When a line of the entries contains the word "reported", report that line.

- Stored dataset items

[Start of section]

(** C7, amended.  Stopping a registered strategy removes it from the
    active registry (a second stop finds nothing and changes nothing) and
    makes one flatten attempt, whose report is in the summary.  With an
    empty symbol the attempt reports that no symbol was provided: no
    position is queried, no order is submitted, nothing is sent.
    Otherwise the attempt asks the exchange once for the positions of the
    symbol.  When the query fails, or returns no record of the symbol
    whose amount parses and is not zero, no order is submitted, nothing
    is sent and the report says so.  Otherwise exactly one reduce-only
    MARKET order is submitted to [place_order] for the first such
    record: side BUY for a negative amount, SELL for a positive one,
    quantity the absolute amount as a float.  [place_order] normalises
    that quantity: when the normaliser refuses it, nothing is sent and
    the position is reported as not closed; otherwise exactly one
    reduce-only MARKET request of that side reaches the exchange, with
    the normalised text as its quantity, and the position is reported as
    closed if and only if the exchange accepts the request.  A short
    position of 0.02 is closed by a reduce-only BUY of 0.02. *)
Theorem stopping_flattens_once :
  (forall (m : market) (name : string) (config : StrategyConfig) (st : logic_state),
      active_strategies st !! name = Some config ->
      exists summary st',
        stop_strategy m name st = (Some summary, st')
        /\ active_strategies st' = delete name (active_strategies st)
        /\ stop_strategy m name st' = (None, st')
        /\ if String.eqb (c_symbol config) "" then
             position_queries st' = position_queries st
             /\ submitted st' = submitted st /\ sent st' = sent st
             /\ positionClosed summary = false
             /\ notes summary = NoSymbolProvided
           else
             position_queries st' = position_queries st ++ [c_symbol config]
             /\ match get_positions (futures_position_information m)
                        (Some (c_symbol config)) with
                | inl e =>
                  submitted st' = submitted st /\ sent st' = sent st
                  /\ positionClosed summary = false
                  /\ notes summary = FailedToFetchPositions e
                | inr positions =>
                  match open_position (c_symbol config) positions with
                  | None =>
                    submitted st' = submitted st /\ sent st' = sent st
                    /\ positionClosed summary = false
                    /\ (notes summary = NoPositionData
                        \/ notes summary = NoOpenPosition)
                  | Some amt =>
                    submitted st'
                    = submitted st ++ [closing_order (c_symbol config) amt]
                    /\ match fst (_normalize_quantity (_symbol_precision_cache st)
                                    (c_symbol config)
                                    (symbol_info_lookup m (c_symbol config))
                                    (Decimal_of_float
                                       (float_of_Decimal (abs_decimal amt)))) with
                       | inl e =>
                         sent st' = sent st
                         /\ positionClosed summary = false
                         /\ notes summary = UnexpectedCloseError e
                       | inr d =>
                         let request :=
                           market_request (c_symbol config) (closing_side amt) d true in
                         sent st' = sent st ++ [request]
                         /\ match futures_create_order m (sent st) request with
                            | inr _ =>
                              positionClosed summary = true
                              /\ notes summary = ClosedPosition (closing_side amt)
                            | inl e =>
                              positionClosed summary = false
                              /\ notes summary
                                 = if is_gateway_error e then FailedToClose e
                                   else UnexpectedCloseError e
                            end
                       end
                  end
                end)
  /\ (let st' := snd (stop_strategy
                        (short_market (ret 1%float)) "s1"
                        (running (crossover "s1" "BTCUSDT"))) in
      submitted st'
      = [{| i_symbol := "BTCUSDT"; i_side := "BUY"; i_type := "MARKET";
            i_quantity := Some 0.02%float; i_reduce_only := true |}]
      /\ sent st'
         = [{| o_symbol := "BTCUSDT"; o_side := "BUY"; o_type := "MARKET";
               o_quantity := Text (mk false 2 (-2)); o_price := None;
               o_timeInForce := None; o_stopPrice := None; o_reduceOnly := true |}]).
Proof.
  split; [|vm_compute; split; reflexivity].
  intros m name config st Hreg.
  unfold stop_strategy at 1. rewrite Hreg.
  set (st1 := {| active_strategies := delete name (active_strategies st);
                 strategy_statuses := _; _strategy_tasks := _;
                 _symbol_precision_cache := _; submitted := _; sent := _;
                 position_queries := _ |}).
  pose proof (flatten_keeps_registries m (c_symbol config) st1) as Hkeep.
  cbv zeta in Hkeep. destruct Hkeep as (Ha & _ & _).
  assert (Hagain : forall st2 note,
             active_strategies st2 = active_strategies st1 ->
             stop_strategy m name (set_statuses (alter note name) st2)
             = (None, set_statuses (alter note name) st2)).
  { intros st2 note Heq. unfold stop_strategy. cbn [active_strategies set_statuses].
    rewrite Heq. cbn [active_strategies st1]. rewrite lookup_delete_eq. reflexivity. }
  destruct (String.eqb_spec (c_symbol config) "") as [Hempty|Hsym].
  - unfold _flatten_symbol_position in *. rewrite Hempty in *.
    cbn [String.eqb fst snd] in *.
    eexists _, _. split; [reflexivity|].
    cbn [positionClosed notes set_statuses active_strategies position_queries
         submitted sent f_closed f_message st1].
    split; [reflexivity|]. split; [|repeat split].
    apply Hagain. reflexivity.
  - pose proof (flatten_effects m (c_symbol config) st1 Hsym) as Heff.
    pose proof (flatten_sends m (c_symbol config) st1) as Hsends.
    destruct (_flatten_symbol_position m (c_symbol config) st1) as [flat st2].
    cbn [fst snd] in Ha, Hsends.
    destruct Heff as (_ & _ & Hq & Hpos).
    eexists _, _. split; [reflexivity|].
    cbn [positionClosed notes set_statuses active_strategies position_queries
         submitted sent].
    split; [rewrite Ha; reflexivity|]. split; [apply Hagain; exact Ha|].
    split; [exact Hq|].
    destruct (get_positions (futures_position_information m) (Some (c_symbol config)))
      as [e|positions]; [exact Hpos|].
    destruct (open_position (c_symbol config) positions) as [amt|] eqn:Hopen;
      [|exact Hpos].
    split; [exact Hpos|].
    exact (Hsends positions amt Hsym eq_refl Hopen).
Qed.
Lemma js_join_length c l :
  l ≠ [] → Z.of_nat (length (js_join [c] l)) = join_length l - 1.
Proof.
  induction l as [|s [|t l] IH]; [done|simpl; unfold join_length; simpl; lia|].
  intros _. rewrite js_join_cons, !length_app. unfold join_length in *.
  rewrite sumZ_cons. simpl length at 2. specialize (IH ltac:(done)). lia.
Qed.

(** A list that contains distinct names and joins to their length holds
    nothing else. *)
Lemma join_exact c (names l : list jsstring) :
  NoDup names → names ≠ [] → (∀ n, n ∈ names → n ∈ l) →
  js_join [c] (js_sort l) = js_join [c] (js_sort names) → l ≡ₚ names.
Proof.
  intros Hnd Hne Hin Heq.
  assert (Hs : names ⊆+ l) by (by apply NoDup_submseteq).
  apply submseteq_Permutation in Hs as [rest Hp].
  assert (Hl : join_length (js_sort l) = join_length (js_sort names)).
  { assert (∀ k : list jsstring, k ≠ [] → js_sort k ≠ []) as Hnn.
    { intros k Hk Hz. apply Hk, Permutation_nil. by rewrite <- (js_sort_perm k), Hz. }
    pose proof (js_join_length c (js_sort l)) as H1.
    pose proof (js_join_length c (js_sort names) (Hnn _ Hne)) as H2.
    rewrite <- Heq in H2. rewrite H1 in H2; [lia|]. apply Hnn.
    intros ->. by apply Permutation_nil in Hp; apply app_eq_nil in Hp as [? _]. }
  unfold join_length in Hl.
  rewrite !(sumZ_perm _ _ _ (js_sort_perm _)), (sumZ_perm _ _ _ Hp), sumZ_app in Hl.
  destruct rest as [|r rest]; [by rewrite Hp, app_nil_r|]. rewrite sumZ_cons in Hl.
  assert (0 <= sumZ (λ s : jsstring, Z.of_nat (length s) + 1) rest)
    by (apply sumZ_nonneg; lia). lia.
Qed.

(** ** Property reads *)

Lemma assoc_In {A} k (fs : list (jsstring * A)) v : assoc k fs = Some v → (k, v) ∈ fs.
Proof.
  unfold assoc. destruct (List.find _ fs) as [[k' v']|] eqn:E; simpl; [|done].
  intros [= ->]. apply List.find_some in E as [E1 E2]. bools. simpl in E2. subst.
  by apply list_elem_of_In.
Qed.

Lemma assoc_unique {A} k (fs : list (jsstring * A)) v :
  NoDup fs.*1 → (k, v) ∈ fs → assoc k fs = Some v.
Proof.
  induction fs as [|[k' v'] fs IH]; intros Hnd Hin; [by apply not_elem_of_nil in Hin|].
  rewrite fmap_cons in Hnd. apply NoDup_cons in Hnd as [Hk Hnd]. simpl in *.
  unfold assoc; simpl. case_bool_decide as E.
  - simpl in *. subst. apply elem_of_cons in Hin as [[= ->]|Hin]; [done|].
    exfalso. apply Hk. apply list_elem_of_fmap. by exists (k, v).
  - apply elem_of_cons in Hin as [[= -> ->]|Hin]; [done|]. by apply IH.
Qed.

(** Decide the equality of two string literals in the goal. *)
Ltac js_eval :=
  repeat match goal with
  | |- context [@bool_decide (js ?a = js ?b) ?d] =>
      let v := eval vm_compute in (@bool_decide (js a = js b) d) in
      replace (@bool_decide (js a = js b) d) with v by (vm_compute; reflexivity)
  end.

[End of section]

- EXPECTED ANSWER
    the position is reported as not closed; otherwise exactly one
    the normalised text as its quantity, and the position is reported as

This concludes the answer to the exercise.